I want to read the words of John 5 to you, because this is a promise that the Lord Jesus made. John 5:24 says:
“Truly, truly I say to you, he that hears my word and believes him that sent me has eternal life, and comes not into judgment, but has passed out of death into life.”
Now in a few moments we’re going to sing the second hymn on our hymn sheet. But before that I want to just close the meeting, this part of the proceedings in prayer.
Our gracious God and loving Father in heaven, we give thanks for Martin’s life and we thank you for your love toward each one of us in sending the Lord Jesus, your beloved Son, to bear our sins in his own body on the cross, that cruel tree. He has scars in his hands and his feet because He loved us so much. And because of Him we can say today about Martin, ‘Goodbye’ is not ‘Forever’. We will meet again in a better place. And so we look forward to that day with growing anticipation and we give thanks for all your mercy and grace toward us. And now, we give thanks for the refreshment provided by the hotel and we ask your blessing upon our conversation in the name of the Lord Jesus Christ. Amen.
So I think that’s everything. We’ll just be upstanding and sing the last hymn, “Amen, One Lasting Long, Amen.”

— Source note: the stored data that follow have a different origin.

Lemma of_queue_same s s' : same_queues s s' → of_queue s q F → of_queue s' q F.
Proof. intros Hs (x & (x' & Hx' & Hsame)%Hs & Hx). exists x'. split; [done|by eapply fixed]. Qed.

Lemma stable_home u : stable (qgood idle) env u (home u).
Proof.
  intros s s' _ _ He Hh Hc. destruct (en_running _ _ _ He Hc) as [[? ?]|(Hc0 & Hsu & Hr & Hp)]; [auto|].
  destruct (Hh Hc0) as [Hs [?|?]]; (split; [congruence|]); [left|right]; auto.
Qed.
Lemma stable_run : stable (qgood idle) env t at_run.
Proof.
  intros s s' Hg Hg' He [Hh Hq]. split; [exact (stable_home t s s' Hg Hg' He Hh)|].
  eapply of_queue_same; [by eapply en_queues|done].
Qed.
Lemma stable_yield : stable (qgood idle) env t at_yield.
Proof.
  intros s s' _ _ He [Hh Hq]. split; [|eapply of_queue_same; [by eapply en_queues|done]]. intros Hc.
  destruct (en_running _ _ _ He Hc) as [[? ?]|(Hc0 & Hsu & Hr & Hp)]; [done|]. rewrite Hsu. auto.
Qed.
Lemma stable_blocked : stable (qgood idle) env t at_blocked.
Proof.
  intros s s' _ _ He (Hc & Hs & Hq). destruct (en_locked _ _ _ He Hc Hs) as (? & ? & _).
  split_and!; [done..|]. eapply of_queue_same; [by eapply en_queues|done].
Qed.
Lemma stable_lock : stable (qgood idle) env t at_lock.
Proof.
  intros s s' Hg Hg' He [Hb Hr]. split; [exact (stable_blocked s s' Hg Hg' He Hb)|]. destruct Hb as (Hc & Hs & _).
  destruct (en_locked _ _ _ He Hc Hs) as (_ & _ & H). auto.
Qed.

(** *** Steps *)
Lemma safe_atomic {A} (m : QM A) P Q :
  (∀ s, qgood idle s → runs t s → P s → wp m (λ a s', qgood idle s' ∧ own_step s s' ∧ Q a s') s) →
  qsafe t (Atomic m) P Q.
Proof.
  intros Hm s Hg Hr HP. eapply wp_mono; [by apply Hm|]. intros a s' (Hg' & (Hc & Hq & Ha) & HQ).
  split; [|done]. split; [done|]. intros u Hne. destruct Hr as [Hrun _].
  split; [done|done|intros ?; congruence|intros ?; congruence].
Qed.
Lemma evolves_own s s' : evolves s s' → astep (abs s) (abs s') → own_step s s'.
Proof. intros [[Hf _] _ Hq] Ha. split; [apply (fr_current _ _ Hf)|by split]. Qed.
Lemma evolves_blocked s s' : evolves s s' → at_blocked s → at_blocked s'.
Proof.
  intros [[Hf Hs] _ Hq] (Hc & Hsu & Ho). split_and!; [by rewrite (fr_current _ _ Hf)|by rewrite Hs|by eapply of_queue_same].
Qed.
Lemma evolves_lock s s' : evolves s s' → at_lock s → at_lock s'.
Proof. intros He [Hb Hr]. split; [by eapply evolves_blocked|]. by apply (ev_kept _ _ He). Qed.
Lemma evolves_run s s' : evolves s s' → at_run s → at_run s'.
Proof.
  intros [[Hf Hs] Hr Hq] [Hh Ho]. split; [|by eapply of_queue_same]. unfold home. rewrite (fr_current _ _ Hf), Hs.
  intros Hc. destruct (Hh Hc) as [? [?|?]]; split; [done|left; by apply (fr_pendsv _ _ Hf)|done|right; by apply Hr].
Qed.
Lemma run_ready s : runs t s → at_run s → uxSchedulerSuspended (q_kernel s) = 0 ∧ ready (q_kernel s) t = true.
Proof. intros [Hc Hp] [Hh _]. destruct (Hh Hc) as [? [?|?]]; [congruence|done]. Qed.

(** A step that changes nothing the others see. *)
Lemma safe_quiet {A} (m : QM A) (P : qsys → Prop) (R : A → Prop) :
  (∀ s s', evolves s s' → P s → P s') →
  (∀ s, qgood idle s → runs t s → P s → wp m (λ a s', qgood idle s' ∧ evolves s s' ∧ abs s' = abs s ∧ R a) s) →
  qsafe t (Atomic m) P (λ a s, P s ∧ R a).
Proof.
  intros HP Hm. apply safe_atomic. intros s Hg Hr Hs. eapply wp_mono; [by apply Hm|].
  intros a s' (? & ? & Ha & ?). split_and!; [done| |by eapply HP|done].
  apply evolves_own; [done|]. rewrite Ha. constructor.
Qed.

Lemma stable_pure (P : qsys → Prop) (R : Prop) :
  stable (qgood idle) env t P → stable (qgood idle) env t (λ s, P s ∧ R).
Proof. intros HP s s' Hg Hg' He [Hs ?]. split; [exact (HP s s' Hg Hg' He Hs)|done]. Qed.
Lemma safe_bind {A B} (p : QP A) (f : A → QP B) P R Q :
  (∀ a, stable (qgood idle) env t (R a)) → qsafe t p P R → (∀ a, qsafe t (f a) (R a) Q) →
  qsafe t (Bind p f) P Q.
Proof. intros HR Hp Hf. by exists R. Qed.

(** *** The scheduler lock *)

(** The kernel has changed, the queues have not. *)
Lemma ker_step k k' O reg :
  qgood idle (mkQsys k O reg) → kgood idle k' → frame0 k k' → 0 ≤ uxSchedulerSuspended k' ≤ 1 →
  qgood idle (mkQsys k' O reg) ∧ own_step (mkQsys k O reg) (mkQsys k' O reg).
Proof.
  intros [_ Hs Hr Hn HQ] Hk' Hf Hs'. split.
  - split; simpl; [done..|by rewrite (fr_running _ _ Hf)|by rewrite (fr_number _ _ Hf)|].
    intros q' x Hx. by apply (queue_ok_frame k); [|apply HQ].
  - split_and!; [apply (fr_current _ _ Hf)|intros q' x Hx; by exists x|constructor].
Qed.
Lemma ker_evolves k k' O reg :
  qgood idle (mkQsys k O reg) → kgood idle k' → frame k k' → kept_ready k k' →
  qgood idle (mkQsys k' O reg) ∧ evolves (mkQsys k O reg) (mkQsys k' O reg).
Proof.
  intros Hg Hk' Hf Hr. split.
  - apply (ker_step k); [done|done|apply Hf|]. destruct Hf as [_ Hf]. rewrite Hf. apply Hg.
  - split; [done|done|]. intros q' x Hx. by exists x.
Qed.

Lemma safe_suspend : qsafe t (Atomic (ker vTaskSuspendAll)) at_run (λ _, at_lock).
Proof.
  apply safe_atomic. intros [k O reg] Hg Hr HP. pose proof (run_ready _ Hr HP) as [Hs Hrd].
  apply wp_ker. eapply (wp_mono _ (λ _ k', (kgood idle k' ∧ kept_ready k k' ∧ uxSchedulerSuspended k' = 1) ∧ frame0 k k')).
  { apply wp_frame0; [auto with keeps|]. by apply kg_suspend; [apply Hg|]. }
  intros _ k' ((Hk & Hkept & Hs') & Hf). destruct (ker_step k k' O reg) as [? ?]; [done|done|done|lia|].
  split_and!; [done..|]. destruct HP as [_ Hq], Hr as [Hc _]. split; [|by apply Hkept].
  split_and!; [by rewrite <- Hc; apply (fr_current _ _ Hf)|done|done].
Qed.
Lemma safe_resume : qsafe t (Atomic (ker xTaskResumeAll)) at_lock (λ _, at_run).
Proof.
  apply safe_atomic. intros [k O reg] Hg Hr [(Hc & Hs & Hq) Hrd].
  apply wp_ker. eapply wp_mono; [by apply kg_resume; [apply Hg|]|].
  intros b k' (Hk & Hkept & Hs' & _ & _ & _ & Hf & _). destruct (ker_step k k' O reg) as [? ?]; [done|done|done|lia|].
  split_and!; [done..|]. split; [|done]. intros _. split; [done|right; by apply Hkept].
Qed.
Lemma safe_resume_blocked :
  qsafe t (Atomic (ker xTaskResumeAll)) at_blocked (λ b, if b then at_run else at_yield).
Proof.
  apply safe_atomic. intros [k O reg] Hg Hr (Hc & Hs & Hq).
  apply wp_ker. eapply wp_mono; [by apply kg_resume; [apply Hg|]|].
  intros b k' (Hk & Hkept & Hs' & _ & Hb & _ & Hf & _). destruct (ker_step k k' O reg) as [? ?]; [done|done|done|lia|].
  split_and!; [done..|]. destruct b; (split; [|done]); intros _; [|done]. split; [done|left; by apply Hb].
Qed.
Lemma safe_portYIELD (P : qsys → Prop) : (∀ s, P s → at_yield s) →
  qsafe t (Atomic (ker portYIELD_WITHIN_API)) P (λ _, at_run).
Proof.
  intros HP. apply safe_atomic. intros [k O reg] Hg Hr [Hs Hq]%HP. apply wp_ker, wp_modify.
  destruct (ker_step k (pend k) O reg) as [? ?]; [done|by apply kgood_pend'; apply Hg|apply frame_pend|apply Hg|].
  split_and!; [done..|]. split; [|done]. intros Hc. split; [apply Hs; by destruct Hr|by left].
Qed.

(** *** The queue lock *)
Lemma of_front s : of_queue s q F → ∃ k O reg x, s = mkQsys k (<[q := x]> O) reg ∧ F x.
Proof. intros (x & Hx & HFx). exists (q_kernel s), (q_objs s), (xQueueRegistry s), x. split; [by apply state_front|done]. Qed.
Lemma safe_on_queue {A} (m : QM A) (P : qsys → Prop) (R : A → Prop) :
  (∀ s s', evolves s s' → P s → P s') → (∀ s, P s → of_queue s q F) →
  (∀ k O reg x, qgood idle (mkQsys k (<[q := x]> O) reg) → F x → pxCurrentTCB k = Some t → 
     P (mkQsys k (<[q := x]> O) reg) →
     wp m (λ a s', ∃ k' x', s' = mkQsys k' (<[q := x']> O) reg ∧ kgood idle k' ∧ frame k k' ∧ kept_ready k k' ∧
       same_queue x x' ∧ queue_wf x' ∧ messages x' = messages x ∧ R a) (mkQsys k (<[q := x]> O) reg)) →
  qsafe t (Atomic m) P (λ a s, P s ∧ R a).
Proof.
  intros HP Hof Hm. apply safe_quiet; [done|]. intros s Hg Hr HPs.
  destruct (of_front s (Hof s HPs)) as (k & O & reg & x & -> & HFx).
  eapply wp_mono; [by apply Hm, HPs; [..|apply Hr]|]. intros a s' (k' & x' & -> & Hk & Hf & Hkept & Hsame & Hwf & Hms & HR).
  destruct (step_update k k' O reg q x x') as [? ?]; [done..|]. split_and!; [done|done| |done].
  symmetry. apply abs_update. symmetry. by apply abs_queue_same.
Qed.

(** The points that an evolving queue does not leave. *)
Class Point (P : qsys → Prop) : Prop := {
  pt_stable : stable (qgood idle) env t P;
  pt_evolves s s' : evolves s s' → P s → P s';
  pt_queue s : P s → of_queue s q F
}.
#[export] Instance point_run : Point at_run.
Proof. split; [apply stable_run|apply evolves_run|by intros s [_ ?]]. Qed.
#[export] Instance point_lock : Point at_lock.
Proof. split; [apply stable_lock|apply evolves_lock|by intros s [(_ & _ & ?) _]]. Qed.
#[export] Instance point_blocked : Point at_blocked.
Proof. split; [apply stable_blocked|apply evolves_blocked|by intros s (_ & _ & ?)]. Qed.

Amen, one lasting, long Amen -
Blest anthem of eternal days;
The fulness of the rapturous song
To Christ the Saviour’s endless praise.
Amen, one lasting, long Amen -
Heaven’s blissful cadence, deep and loud,
While every heart before the throne
In holy, solemn awe is bowed.
Amen, Amen, it rolls along,
Re-echoing from the throne again;
Be ours to mingle with the throng
In that eternal, loud Amen.
[Note: this was one of Martin’s favourite hymns. He often gave it out at the end of our weekly Remembrance of the Lord Jesus in the church of God in Buckhaven.]